The fact that COVID-19 can survive on smooth surfaces for several days was widely reported in the media a few weeks ago. This paper in the journal ‘Lancet microbe’ extends that piece of work, and also looks at the effectiveness of various disinfectants in killing COVID-19. The data on disinfectants is encouraging; all standard household disinfectants were effective. Full list if you want to read the small print before you buy: bleach (1:99), ethanol (70%), hand soap solution, iodine, chloroxylenol, chlorhexidine, benzalkonium chloride. This list covers the active ingredients of most disinfectants on the market.

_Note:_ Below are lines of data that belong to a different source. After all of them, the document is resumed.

(** The invariant as the data model words it: every reference of the list
    is to a node; no node is reachable from itself through [next]; no node
    is the target of two [next] fields; no node is the target of the head
    and of a [next] field. *)
Record chain_invariant (m : state) : Prop := ChainInvariant {
  chain_nodes : ∀ l, in_chain m l → is_Some (heap m !! l);
  chain_acyclic : ∀ l, in_chain m l → ¬ tc (points_to (heap m)) l l;
  chain_one_next : ∀ l1 l2 l, in_chain m l1 → in_chain m l2 →
    points_to (heap m) l1 l → points_to (heap m) l2 l → l1 = l2;
  chain_head_or_next : ∀ l1 l, in_chain m l1 → head m = Some l →
    ¬ points_to (heap m) l1 l
}.

(** ** The direct algorithm as the design words it *)

(** The walk of the design: while [current] denotes a node, [previous]
    becomes [current] and [current] becomes [current.next].
    [spec_walk m current previous last] holds when the walk from
    ([current], [previous]) ends, [current] denoting no node, with
    [previous] equal to [last]. *)
Inductive spec_walk (m : state) : ptr → ptr → ptr → Prop :=
  | walk_stop previous :
      spec_walk m NULL previous previous
  | walk_advance l e previous last :
      heap m !! l = Some e →
      spec_walk m (next e) (Some l) last →
      spec_walk m (Some l) previous last.

(** The algorithm of the design: read the head slot into [current], start
    with [previous] none, walk to the end, then write the reference of the
    new node into the head slot when [previous] is still none and into
    [previous.next] otherwise. *)
Inductive append_direct_spec (malloc : nat → gmap loc list_entry_t → option loc)
  (v : Z) (head_slot : slot) (m : state) : state → Prop :=
  | spec_write_head current new m1 m' :
      load m head_slot = Done current →
      new_entry malloc v m = Done (new, m1) →
      spec_walk m1 current NULL NULL →
      store m1 head_slot (Some new) = Done m' →
      append_direct_spec malloc v head_slot m m'
  | spec_write_next current new m1 previous m' :
      load m head_slot = Done current →
      new_entry malloc v m = Done (new, m1) →
      spec_walk m1 current NULL (Some previous) →
      store m1 (Next previous) (Some new) = Done m' →
      append_direct_spec malloc v head_slot m m'.

(** ** Example states *)

(** A head that holds the list 3, 2 in blocks 1 and 2. *)
Definition two_nodes : state :=
  State (Some 1%positive)
        (<[1%positive := ListEntry 3 (Some 2%positive)]>
           (<[2%positive := ListEntry 2 NULL]> ∅))
        2 [].

(** A head whose single block refers to itself. *)
Definition self_loop : state :=
  State (Some 1%positive) (<[1%positive := ListEntry 0 (Some 1%positive)]> ∅)
        1 [].

(** ** Chains without an end, and the lines of several cycles *)

(** [endless h p]: [p] refers to a block, and every block reached from it
    through [next] fields is live and has a successor, so that [NULL] is
    never reached. *)
Definition endless (h : gmap loc list_entry_t) (p : ptr) : Prop :=
  ∃ l0, p = Some l0 ∧ ∀ l, rtc (points_to h) l0 l → ∃ l', points_to h l l'.

(** The lines [main] prints for the lists [nss] of consecutive cycles, the
    first of them being cycle [it]. *)
Fixpoint cycles_lines (it : nat) (nss : list (list (loc * Z))) : list output :=
  match nss with
  | [] => []
  | ns :: nss' => node_lines it ns ++ cycles_lines (S it) nss'
  end.

(** The iteration column of the per-node lines of an output. *)
Fixpoint line_iterations (out : list output) : list nat :=
  match out with
  | [] => []
  | Text _ :: out' => line_iterations out'
  | NodeLine it _ _ _ :: out' => it :: line_iterations out'
  end.

(** An allocator with no memory left: every call returns [NULL]. *)
Definition malloc_null : nat → gmap loc list_entry_t → option loc :=
  fun _ _ => None.

(** * Proofs *)

(** ** Lists in the heap: basic facts *)

Section ListFacts.

Implicit Types (h : gmap loc list_entry_t) (p : ptr) (ns : list (loc * Z)).

Lemma is_list_drop h p ns i l v :
  is_list h p ns → ns !! i = Some (l, v) → is_list h (Some l) (drop i ns).
Proof.
  revert p i. induction ns as [|[l0 v0] ns IH]; intros p i Hl Hi; [done|].
  destruct Hl as (-> & nx & Hh & Hl). destruct i as [|i]; simpl in *.
  - injection Hi as -> ->. eauto.
  - eauto.
Qed.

Some countries have very low rates of COVID-19 infection and there’s a lot of speculation about why this is. Most of the speculation seems to be based on political leanings and fortuitous correlations, and has bog all to do with public health interventions. So today’s journal paper is about Iceland, their public health approach, and the results in terms of numbers of cases. They began targeted testing of people deemed high risk (international travellers) early, and then undertook contact tracing for all the positive cases, followed by quarantining them. Iceland actually started their population screening (to detect general spread) relatively late. The cool thing in the paper is that they have done a lot of gene sequencing which sheds light on which strains they have circulating and whether any more are arising (one person actually had been infected more than once, and had two different strains of the virus!). Iceland does have huge advantages; it’s not a major international transport hub, and they have a high testing capacity relative to population. But they do also seem to be doing a pretty effective job at containing the virus.